Gonadotropin-releasing hormone (GnRH) neurons are the central regulators of reproduction. GABAergic transmission plays a critical role in pubertal activation of pulsatile GnRH secretion. Self-administration of excessive doses of anabolic androgenic steroids (AAS) disrupts reproductive function and may have critical repercussions for pubertal onset in adolescent users. Here, we demonstrate that chronic treatment of adolescent male mice with the AAS 17alpha-methyltestosterone significantly decreased action potential frequency in GnRH neurons, reduced the serum gonadotropin levels, and decreased testes mass.

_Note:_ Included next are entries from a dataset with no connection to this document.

Definition ask {B} (f : SlotOracle → B) : slot B := act (λ o w, (f o, w)).
(** A command; [granted] says what its answer grants, to whom. *)
Definition redis_granting {B} (granted : B → option (string * slot_class)) (f : Z → Store → B * Store)
  : slot (option B) :=
  act (λ o w,
    match so_fate o with
    | Fail => (None, w)
    | fate =>
        let now := Z.max (clock w) (so_now o) in
        let (b, s) := f now (live now (store w)) in
        (match fate with Fine => Some b | _ => None end,
         {| store := s; clock := now;
            grants := match granted b with
                      | Some (id, c) => <[id := (c, TIME now)]> (grants w)
                      | None => grants w
                      end;
            holding := holding w |})
    end).
Definition redis {B} (f : Z → Store → B * Store) : slot (option B) := redis_granting (λ _, None) f.
Definition command (f : Store → Store) : slot (option ()) := redis (λ _ s, ((), f s)).
Definition lookup {B} (f : Store → B) : slot (option B) := redis (λ _ s, (f s, s)).

(** A grant begins, and ends, to be relied upon. *)
Definition hold (id : string) : slot () := act (λ _ w, ((), set_holding (λ r, {[id]} ∪ r) w)).
Definition let_go (id : string) : slot () := act (λ _ w, ((), set_holding (λ r, r ∖ {[id]}) w)).

(** An error is [None]. *)
Definition redisUnixSeconds : slot (option Z) := redis (λ now s, (TIME now, s)).

Record AccountLoadInfo := { AccountID : Z; CurrentConcurrency : Z; WaitingCount : Z; LoadRate : Z }.
Record activeIndexLoad := { load_id : Z; load_member : string; slotCount : Z; waitCount : Z }.

Section ConcurrencyCache.
Context (slotTTLSeconds waitQueueTTLSeconds : Z).
Lemma live_step now keep s : wf now s → sstep now keep s (live now s).
Proof.
  intros Hw. apply sstep_shrink; [intros c; apply zset_live_subseteq| |intros c e He; left; by apply expiry_live in He].
  intros c id sc _ _ H Hn. unfold members in *. rewrite zset_live in Hn. case_decide as Ha; [congruence|].
  destruct (Hw c id sc H) as [_ He]. unfold alive in Ha. destruct (expiry s !! class_key c) as [e|] eqn:E; [|done].
  specialize (He e eq_refl). unfold TIME. apply Z.div_le_lower_bound; lia.
Qed.
Lemma expired_step_from t now keep c s :
  t ≤ TIME now → sstep now keep s (ZREMRANGEBYSCORE (class_key c) (t - ttl_of c) s).
Proof.
  intros Ht. apply sstep_shrink; unfold members.
  - intros c'. rewrite zset_ZREMRANGEBYSCORE. case_decide; [apply map_filter_subseteq|done].
  - intros c' id sc _ _ H. rewrite zset_ZREMRANGEBYSCORE. case_decide as Hc; [|congruence].
    apply class_key_inj in Hc as ->. intros Hn. rewrite map_lookup_filter_None in Hn.
    destruct Hn as [Hn|Hn]; [congruence|]. specialize (Hn sc H). simpl in Hn. lia.
  - intros c' e He. left. revert He. apply expiry_put.
Qed.
Lemma expired_step now keep c s :
  sstep now keep s (ZREMRANGEBYSCORE (class_key c) (TIME now - ttl_of c) s).
Proof. by apply expired_step_from. Qed.
(** Commands on one key. *)
Definition touches (k : string) (s s' : Store) : Prop :=
  ∀ k', k' ≠ k → zset k' s' = zset k' s ∧ ∀ e, expiry s' !! k' = Some e → expiry s !! k' = Some e.
Lemma touches_trans k s1 s2 s3 : touches k s1 s2 → touches k s2 s3 → touches k s1 s3.
Proof.
  intros H1 H2 k' Hk. destruct (H1 k' Hk) as [Z1 E1], (H2 k' Hk) as [Z2 E2].
  split; [congruence|eauto].
Qed.
Lemma touches_put k z s : touches k s (put_zset k z s).
Proof. intros k' Hk. rewrite zset_put, decide_False by done. split; [done|apply expiry_put]. Qed.
Lemma touches_DEL k s : touches k s (DEL k s).
Proof. intros k' Hk. rewrite zset_DEL, decide_False by done. split; [done|apply expiry_DEL]. Qed.
Lemma touches_EXPIRE now k ttl s : touches k s (EXPIRE now k ttl s).
Proof.
  unfold EXPIRE. destruct (negb _); [by intros k' Hk|]. destruct (_ <=? _); [apply touches_DEL|].
  intros k' Hk. split; [done|]. intros e. simpl. by rewrite lookup_insert_ne.
Qed.
Lemma touches_SET k v s : touches k s (SET k v s).
Proof.
  intros k' Hk. rewrite zset_SET, decide_False by done. split; [done|]. intros e. simpl.
  by rewrite lookup_delete_ne.
Qed.
Lemma touches_INCRBY k d s : touches k s (INCRBY k d s).
Proof. by intros k' Hk. Qed.
Lemma touches_refl k s : touches k s s.
Proof. by intros k' Hk. Qed.
Lemma touches_fold {X} k (f : Store → X → Store) l s :
  (∀ s x, touches k s (f s x)) → touches k s (foldl f s l).
Proof.
  intros Hf. revert s. induction l as [|x l IH]; intros s; simpl; [apply touches_refl|].
  eapply touches_trans; [apply Hf|apply IH].
Qed.
(** *** What only reads, and maintains the indexes *)

Lemma mild_lookup {B} (f : Store → B) : mild (lookup f).
Proof. apply mild_redis. intros. apply sstep_refl. Qed.
Lemma mild_command k f : foreign k → (∀ s, touches k s (f s)) → mild (command f).
Proof. intros Hk Hf. apply mild_redis. intros now s _. by eapply foreign_step. Qed.
Lemma mild_clock {A} (k : option Z → slot A) :
  mild (k None) → (∀ t, mild_from t (k (Some t))) → mild (proc_bind redisUnixSeconds k).
Proof.
  intros Hn Hs P HP. eapply slot_bind; [by apply redisUnixSeconds_triple|]. intros [t|].
  - assert (sound (λ w, P w ∧ t ≤ TIME (clock w))) as HP'.
    { apply sound_and; [done|apply clock_steady]. }
    eapply slot_weaken; [apply (Hs t _ HP'); by intros w []| |by intros a w []].
    intros w [Hw Ht]. by split; [|apply Ht].
  - eapply slot_pre; [|by apply Hn]. by intros w [].
Qed.

Ltac mild_step :=
  match goal with
  | |- mild (Ret _) => apply mild_ret
  | |- mild (ask _) => apply mild_ask
  | |- mild (lookup _) => apply mild_lookup
  | |- mild (proc_bind redisUnixSeconds _) => apply mild_clock; [|intros ?]
  | |- mild (proc_bind _ _) => apply mild_bind; [|intros ?]
  | |- mild (match ?x with _ => _ end) => destruct x
  | |- mild_from _ (proc_bind _ _) => apply mild_from_bind; [|intros ?]
  | |- mild_from _ (Ret _) => apply mild_from_mild, mild_ret
  | |- mild_from _ (match ?x with _ => _ end) => destruct x
  end.
Ltac mild_auto := cbv zeta; repeat mild_step; try solve [eauto with slots | apply mild_from_mild; repeat mild_step; eauto with slots].
Definition record_all (ts : list time) (c : circuit) : circuit :=
  foldl (λ c now, snd (recordFailure s rank p now c)) c ts.
Lemma record_snoc l now c : record_all (l ++ [now]) c = snd (recordFailure s rank p now (record_all l c)).
Proof. unfold record_all. by rewrite foldl_app. Qed.
(** An entry after so many failures, the first and the last of which are given. *)
Definition counting (k : Z) (first last : time) (c : circuit) : Prop :=
  ∃ e, c !! p = Some e ∧ failureCount e = k ∧ windowStart e = first ∧ lastFailureAt e = last ∧ blockedUntil e = 0.
Lemma not_collapsed now e : lastFailureAt e = 0 ∨ lastFailureAt e + collapseInterval s ≤ now →
  in_int64 (now - lastFailureAt e) → collapses s now e = false.
Proof.
  intros Hl Hr. unfold collapses. destruct (Z.eq_dec (lastFailureAt e) 0) as [Hz|Hz].
  - rewrite Hz. cbn. by rewrite andb_false_r.
  - rewrite time_Sub_exact by done. destruct Hl as [?|Hl]; [done|].
    destruct (Z.ltb_spec (now - lastFailureAt e) (collapseInterval s)); [lia|]. apply andb_false_r.
Qed.
(** The first failure of a proxy the circuit does not know, and one more. *)
Lemma first_failure now c :
  0 < now → c !! p = None →
  let r := recordFailure s rank p now c in
  fst (fst r) = (failureThreshold s <=? 1) ∧
  ∃ e, snd r !! p = Some e ∧ failureCount e = 1 ∧ windowStart e = now ∧ lastFailureAt e = now ∧
       blockedUntil e = (if failureThreshold s <=? 1 then now + quarantineTTL s else 0) ∧ snd (fst r) = blockedUntil e.
Proof.
  intros Hnow Hc. unfold recordFailure. rewrite Hon, Hc. destruct (Z.leb_spec p 0); [lia|]. cbn [orb].
  assert (collapses s now (open_window s now new_entry) = false) as ->.
  { unfold collapses. cbn. by rewrite andb_false_r. }
  unfold count_failure, time_Add. cbn [fst snd]. split; [done|].
  eexists. rewrite lookup_insert_eq. split_and!; reflexivity.
Qed.
Lemma next_failure now k first last c :
  counting k first last c → 0 < first → last + collapseInterval s ≤ now → first ≤ now → now - first ≤ failureWindow s →
  in_int64 (now - last) →
  let r := recordFailure s rank p now c in
  fst (fst r) = (failureThreshold s <=? k + 1) ∧
  ∃ e, snd r !! p = Some e ∧ failureCount e = k + 1 ∧ windowStart e = first ∧ lastFailureAt e = now ∧
       blockedUntil e = (if failureThreshold s <=? k + 1 then now + quarantineTTL s else 0) ∧ snd (fst r) = blockedUntil e.
Proof.
  intros (e & He & <- & <- & <- & Hb) Hf Hl Hfn Hw Hr. unfold recordFailure.
  rewrite Hon, He, Hb. destruct (Z.leb_spec p 0); [lia|]. cbn [orb].
  assert (time_Before now 0 = false) as -> by (apply Z.ltb_ge; lia).
  assert (open_window s now e = e) as ->.
  { unfold open_window, time_IsZero, time_Before. rewrite time_Sub_exact by (unfold in_int64, min_int64 in *; lia).
    destruct (Z.eqb_spec (windowStart e) 0); [lia|]. destruct (Z.ltb_spec now (windowStart e)); [lia|].
    destruct (Z.ltb_spec (failureWindow s) (now - windowStart e)); [lia|]. done. }
  rewrite not_collapsed by (done || by right). unfold count_failure, time_Add. cbn [fst snd].
  split; [done|]. eexists. rewrite lookup_insert_eq. split_and!; try reflexivity. simpl. by rewrite Hb.
Qed.
(** The failure after [t0 :: ts]. *)
Lemma failure_after (t0 : time) (ts : list time) (now : time) (c : circuit) :
  counting (Z.of_nat (length (t0 :: ts))) t0 (List.last ts t0) (record_all (t0 :: ts) c) →
  0 < t0 → 0 ≤ collapseInterval s → spaced s ((t0 :: ts) ++ [now]) → now - t0 ≤ failureWindow s →
  let k := Z.of_nat (length (t0 :: ts)) + 1 in
  let r := recordFailure s rank p now (record_all (t0 :: ts) c) in
  fst (fst r) = (failureThreshold s <=? k) ∧
  ∃ e, snd r !! p = Some e ∧ failureCount e = k ∧ windowStart e = t0 ∧ lastFailureAt e = now ∧
       blockedUntil e = (if failureThreshold s <=? k then now + quarantineTTL s else 0) ∧ snd (fst r) = blockedUntil e.
Proof.
  intros Hct H0 Hcol Hsp Hw. apply pairwise_snoc in Hsp as [Hsp Hnow].
  assert (List.last ts t0 ∈ t0 :: ts) as Hlast.
  { destruct ts as [|t ts] using rev_ind; [by left|]. rewrite List.last_last. right. apply elem_of_app. right. by left. }
  rewrite Forall_forall in Hnow. pose proof (Hnow _ Hlast) as Hl. pose proof (Hnow t0 ltac:(by left)) as Hf.
  assert (t0 ≤ List.last ts t0) as Hfl.
  { apply elem_of_cons in Hlast as [->|Hlast]; [lia|]. destruct Hsp as [Hsp _]. rewrite Forall_forall in Hsp.
    specialize (Hsp _ Hlast). lia. }
  apply (next_failure now _ t0 _ _ Hct); try lia. unfold in_int64, min_int64 in *. lia.
Qed.
(** Fewer failures than the threshold. *)
Lemma below_threshold (t0 : time) (ts : list time) (c : circuit) :
  c !! p = None → 0 < t0 → 0 ≤ collapseInterval s →
  spaced s (t0 :: ts) → (∀ t, t ∈ ts → t - t0 ≤ failureWindow s) →
  Z.of_nat (length (t0 :: ts)) < failureThreshold s →
  counting (Z.of_nat (length (t0 :: ts))) t0 (List.last ts t0) (record_all (t0 :: ts) c).
Proof.
  intros Hc H0 Hcol. induction ts as [|now ts IH] using rev_ind; intros Hsp Hw Hlen.
  - destruct (first_failure t0 c H0 Hc) as (_ & e & He & Hk & Hws & Hl & Hb & _). exists e. simpl in Hlen.
    destruct (Z.leb_spec (failureThreshold s) 1); [lia|]. by split_and!.
  - rewrite app_comm_cons in Hsp, Hlen |- *. rewrite length_app in Hlen. pose proof Hsp as [Hsp' _]%pairwise_snoc.
    destruct (failure_after t0 ts now c) as (_ & e & He & Hk & Hws & Hla & Hb & _); [|done..| |].
    + apply IH; [done|intros t Ht; apply Hw, elem_of_app; by left|]. simpl in *. lia.
    + apply Hw, elem_of_app. right. by left.
    + rewrite record_snoc, length_app, List.last_last. exists e. split; [exact He|]. rewrite Hk, Hws, Hla, Hb.
      cbn [length] in Hlen |- *.
      destruct (Z.leb_spec (failureThreshold s) (Z.of_nat (S (length ts)) + 1)); [lia|]. split_and!; try done. lia.
Qed.
End Trips.
(** Twelve bytes, each taken modulo the 32 characters. *)
Definition code_char (b : Z) : ascii :=
  default "A"%char (String.get (Z.to_nat (b mod 256 mod str_len affiliateCodeCharset))
                               affiliateCodeCharset).
Fixpoint code_of (n : nat) (bytes : list Z) : string :=
  match n with
  | O => ""
  | S n => String (code_char (hd 0 bytes)) (code_of n (tail bytes))
  end.
Definition generateAffiliateCode : client (res AffErr string) :=
  CRand (λ r, CRet match r with
                   | Some bytes => Ok (code_of affiliateCodeLength bytes)
                   | None => Err ErrRandom
                   end).

Section Repository.
Context `{PgFloat}.

Record AffiliateSummary := {
  sum_UserID : Z;
  sum_AffCode : string;
  sum_AffCodeCustom : bool;
  sum_AffRebateRatePercent : option f64;
  sum_InviterID : option Z;
  sum_AffCount : Z;
  sum_AffQuota : f64;
  sum_AffFrozenQuota : f64;
  sum_AffHistoryQuota : f64;
  sum_CreatedAt : time;
}.

Definition money (z : Z) : f64 := scan (dec scale8 z).
Definition summary (uid : Z) (a : Aff) : AffiliateSummary :=
  {| sum_UserID := uid; sum_AffCode := aff_code a; sum_AffCodeCustom := aff_code_custom a;
     sum_AffRebateRatePercent := (λ r, scan (dec 100 r)) <$> aff_rate a;
     sum_InviterID := aff_inviter a; sum_AffCount := aff_count a;
     sum_AffQuota := money (aff_quota a); sum_AffFrozenQuota := money (aff_frozen a);
     sum_AffHistoryQuota := money (aff_history a); sum_CreatedAt := aff_created a |}.

Definition found {A} (o : option A) : res AffErr A :=
  match o with Some a => Ok a | None => Err ErrAffiliateProfileNotFound end.

Definition queryAffiliateByUserID (uid : Z) : client (res AffErr AffiliateSummary) :=
  o <-ce query (λ d, option_map (summary uid) (affs d !! uid));
  CRet (found o).

(** Codes are unique, so there is at most one row. *)
Definition holder (code : string) (d : AffDB) : option Z :=
  fst <$> head (filter (λ ua : Z * Aff, aff_code (snd ua) = code) (map_to_list (affs d))).
Definition by_code (code : string) (d : AffDB) : option AffiliateSummary :=
  uid ← holder code d; summary uid <$> affs d !! uid.
Definition queryAffiliateByCode `{GoText} (code : string) : client (res AffErr AffiliateSummary) :=
  o <-ce query (by_code (ToUpper (TrimSpace code)));
  CRet (found o).

Definition new_aff (code : string) (now : time) : Aff :=
  {| aff_code := code; aff_code_custom := false; aff_rate := None; aff_inviter := None;
     aff_count := 0; aff_quota := 0; aff_frozen := 0; aff_history := 0; aff_created := now |}.
Definition max_code : nat := 32.

(** Does another row have the code? *)
Definition code_taken (uid : Z) (code : string) (d : AffDB) : bool :=
  bool_decide (map_Exists (λ v a, v ≠ uid ∧ aff_code a = code) (affs d)).

(** [INSERT ... ON CONFLICT (user_id) DO NOTHING] *)
Definition insert_affiliate (uid : Z) (code : string) (now : time) (d : AffDB) :
    res AffErr (unit * AffDB) :=
  match affs d !! uid with
  | Some _ => Ok ((), d)
  | None =>
      if (max_code <? String.length code)%nat then Err ErrAffSQL
      else if code_taken uid code d then Err ErrUnique
      else match af_users d !! uid with
           | None => Err ErrAffSQL
           | Some _ => Ok ((), set_affs <[uid := new_aff code now]> d)
           end
  end.

Fixpoint insert_attempts (uid : Z) (n : nat) : client (res AffErr unit) :=
  match n with
  | O => CRet (Ok ())
  | S n =>
      code <-ce generateAffiliateCode;
      r <-c stmt (insert_affiliate uid code);
      match r with
      | Ok _ => CRet (Ok ())
      | Err e => if isAffiliateUniqueViolation e then insert_attempts uid n else CRet (Err e)
      end
  end.

Definition ensureUserAffiliateWithClient (uid : Z) : client (res AffErr AffiliateSummary) :=
  r <-c queryAffiliateByUserID uid;
  match r with
  | Err ErrAffiliateProfileNotFound =>
      _ <-ce insert_attempts uid affiliateCodeMaxAttempts;
      queryAffiliateByUserID uid
  | r => CRet r
  end.

Definition EnsureUserAffiliate_repo (uid : Z) : aproc (res AffErr AffiliateSummary) :=
  if uid <=? 0 then Ret (Err ErrAffUserNotFound)
  else pool (ensureUserAffiliateWithClient uid).

Definition GetAffiliateByCode `{GoText} (code : string) : aproc (res AffErr AffiliateSummary) :=
  pool (queryAffiliateByCode code).

(** An [UPDATE user_affiliates ... WHERE user_id = uid]: the number of rows. *)
Definition update_aff (uid : Z) (f : Aff → res AffErr Aff) (d : AffDB) : res AffErr (Z * AffDB) :=
  match affs d !! uid with
  | None => Ok (0, d)
  | Some a => match f a with
              | Ok a' => Ok (1, set_affs <[uid := a']> d)
              | Err e => Err e
              end
  end.

(** [SET inviter_id = $1 ... AND inviter_id IS NULL]; the inviter is a user. *)
Definition bind_inviter (uid inviter : Z) (d : AffDB) : res AffErr (Z * AffDB) :=
  match affs d !! uid with
  | Some a =>
      match aff_inviter a with
      | Some _ => Ok (0, d)
      | None => match af_users d !! inviter with
                | None => Err ErrAffSQL
                | Some _ => Ok (1, set_affs <[uid := set_inviter inviter a]> d)
                end
      end
  | None => Ok (0, d)
  end.
(** [SET aff_count = aff_count + 1] of a 32-bit integer *)
Definition count_invitee (a : Aff) : res AffErr Aff :=
  if aff_count a + 1 <? 2 ^ 31 then Ok (set_count (aff_count a + 1) a) else Err ErrAffSQL.

Definition BindInviter (uid inviter : Z) : aproc (res AffErr bool) :=
  withTx (
    _ <-ce ensureUserAffiliateWithClient uid;
    _ <-ce ensureUserAffiliateWithClient inviter;
    affected <-ce stmt (λ _, bind_inviter uid inviter);
    if affected =? 0 then CRet (Ok false)
    else
      _ <-ce stmt (λ _, update_aff inviter count_invitee);
      CRet (Ok true)).

(** The value of a decimal(20,8) column; a float that is not finite does not
    fit (a NaN, which [AccrueInviteRebateForOrder] never passes, would). *)
Definition to_dec8 (q : Q) : res AffErr Z :=
  match store scale8 q with Some z => Ok z | None => Err ErrAffSQL end.
Definition float_dec8 (x : f64) : res AffErr Z :=
  if f_finite x then to_dec8 (num x) else Err ErrAffSQL.
Definition add_dec8 (z : Z) (x : f64) : res AffErr Z :=
  if f_finite x then to_dec8 (dec scale8 z + num x) else Err ErrAffSQL.

Definition accrue_quota (amount : f64) (frozen : bool) (a : Aff) : res AffErr Aff :=
  h <-? add_dec8 (aff_history a) amount;
  if frozen
  then f <-? add_dec8 (aff_frozen a) amount; Ok (set_quotas (aff_quota a) f h a)
  else q <-? add_dec8 (aff_quota a) amount; Ok (set_quotas q (aff_frozen a) h a).

Definition has_user (uid : Z) (d : AffDB) : bool := bool_decide (is_Some (af_users d !! uid)).
Definition insert_entry (uid : Z) (action : LedgerAction) (amount : f64) (source order : option Z)
    (until : option time) (after : option (Z * Z * Z * Z)) (now : time) (d : AffDB) :
    res AffErr (unit * AffDB) :=
  amount <-? float_dec8 amount;
  if has_user uid d && match source with Some v => has_user v d | None => true end
  then Ok ((), set_entries (λ es, es ++ [{| e_user := uid; e_action := action; e_amount := amount;
                                            e_source := source; e_order := order;
                                            e_frozen_until := until; e_created := now;
                                            e_after := after |}]) d)
  else Err ErrAffSQL.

AAS treatment did not induce significant changes in GABAA receptor subunit mRNA levels or alter the amplitude or decay kinetics of GABAA receptor-mediated spontaneous postsynaptic currents (sPSCs) or tonic currents in GnRH neurons. However, AAS treatment significantly increased action potential frequency in neighboring medial preoptic area (mPOA) neurons and GABAA receptor-mediated sPSC frequency in GnRH neurons. In addition, physical isolation of the more lateral aspects of the mPOA from the medially localized GnRH neurons abrogated the AAS-induced increase in GABAA receptor-mediated sPSC frequency and the decrease in action potential firing in the GnRH cells. Our results indicate that AAS act predominantly on steroid-sensitive presynaptic neurons within the mPOA to impart significant increases in GABAA receptor-mediated inhibitory tone onto downstream GnRH neurons, resulting in diminished activity of these pivotal mediators of reproductive function. These AAS-induced changes in central GABAergic circuits of the forebrain may significantly contribute to the disruptive actions of these drugs on pubertal maturation and the development of reproductive competence in male steroid abusers.